# WHAT THE EXERCISE ASKS
No line before the one containing "(0%nat, SDrop)] in" is to be output; retype exactly that line and all lines that follow it to the end of the records.
== RECORDS FOR THIS EXERCISE
Lemma status_file_is_whole_witness :
  let st := run_writers ["10.0.0.1"; "10.0.0.2"]%string ∅
    [(0%nat, SSend "{a}"); (0%nat, SChanged); (0%nat, SWritten true); (1%nat, SSend "{c}"); (1%nat, SChanged);
     (1%nat, SPart 1); (0%nat, SRenamed true); (0%nat, SSend "{b}"); (0%nat, SDrop)] in
  st.2 !! status_name "10.0.0.1" = Some "{a}"%string /\
  exists w, st.1 !! 0%nat = Some w /\
    (foldl writers_step st ((fun e => (0%nat, e)) <$> status_settle)).2 !! status_name "10.0.0.1" = last (sw_sent w).
Proof.
  cbn zeta. split; [vm_compute; reflexivity|].
  destruct (status_file_is_whole ["10.0.0.1"; "10.0.0.2"]%string ∅
    [(0%nat, SSend "{a}"); (0%nat, SChanged); (0%nat, SWritten true); (1%nat, SSend "{c}"); (1%nat, SChanged);
     (1%nat, SPart 1); (0%nat, SRenamed true); (0%nat, SSend "{b}"); (0%nat, SDrop)] 0 "10.0.0.1") as (w & Hw & _ & Hs).
  - apply NoDup_cons_2; [vm_compute; set_solver|apply NoDup_singleton].
  - reflexivity.
  - exists w. split; [exact Hw|]. apply Hs. vm_compute in Hw. injection Hw as <-. reflexivity.
Defined.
====
# WRITTEN RESPONSE
     (1%nat, SPart 1); (0%nat, SRenamed true); (0%nat, SSend "{b}"); (0%nat, SDrop)] in
  st.2 !! status_name "10.0.0.1" = Some "{a}"%string /\
  exists w, st.1 !! 0%nat = Some w /\
    (foldl writers_step st ((fun e => (0%nat, e)) <$> status_settle)).2 !! status_name "10.0.0.1" = last (sw_sent w).
Proof.
  cbn zeta. split; [vm_compute; reflexivity|].
  destruct (status_file_is_whole ["10.0.0.1"; "10.0.0.2"]%string ∅
    [(0%nat, SSend "{a}"); (0%nat, SChanged); (0%nat, SWritten true); (1%nat, SSend "{c}"); (1%nat, SChanged);
     (1%nat, SPart 1); (0%nat, SRenamed true); (0%nat, SSend "{b}"); (0%nat, SDrop)] 0 "10.0.0.1") as (w & Hw & _ & Hs).
  - apply NoDup_cons_2; [vm_compute; set_solver|apply NoDup_singleton].
  - reflexivity.
  - exists w. split; [exact Hw|]. apply Hs. vm_compute in Hw. injection Hw as <-. reflexivity.
Defined.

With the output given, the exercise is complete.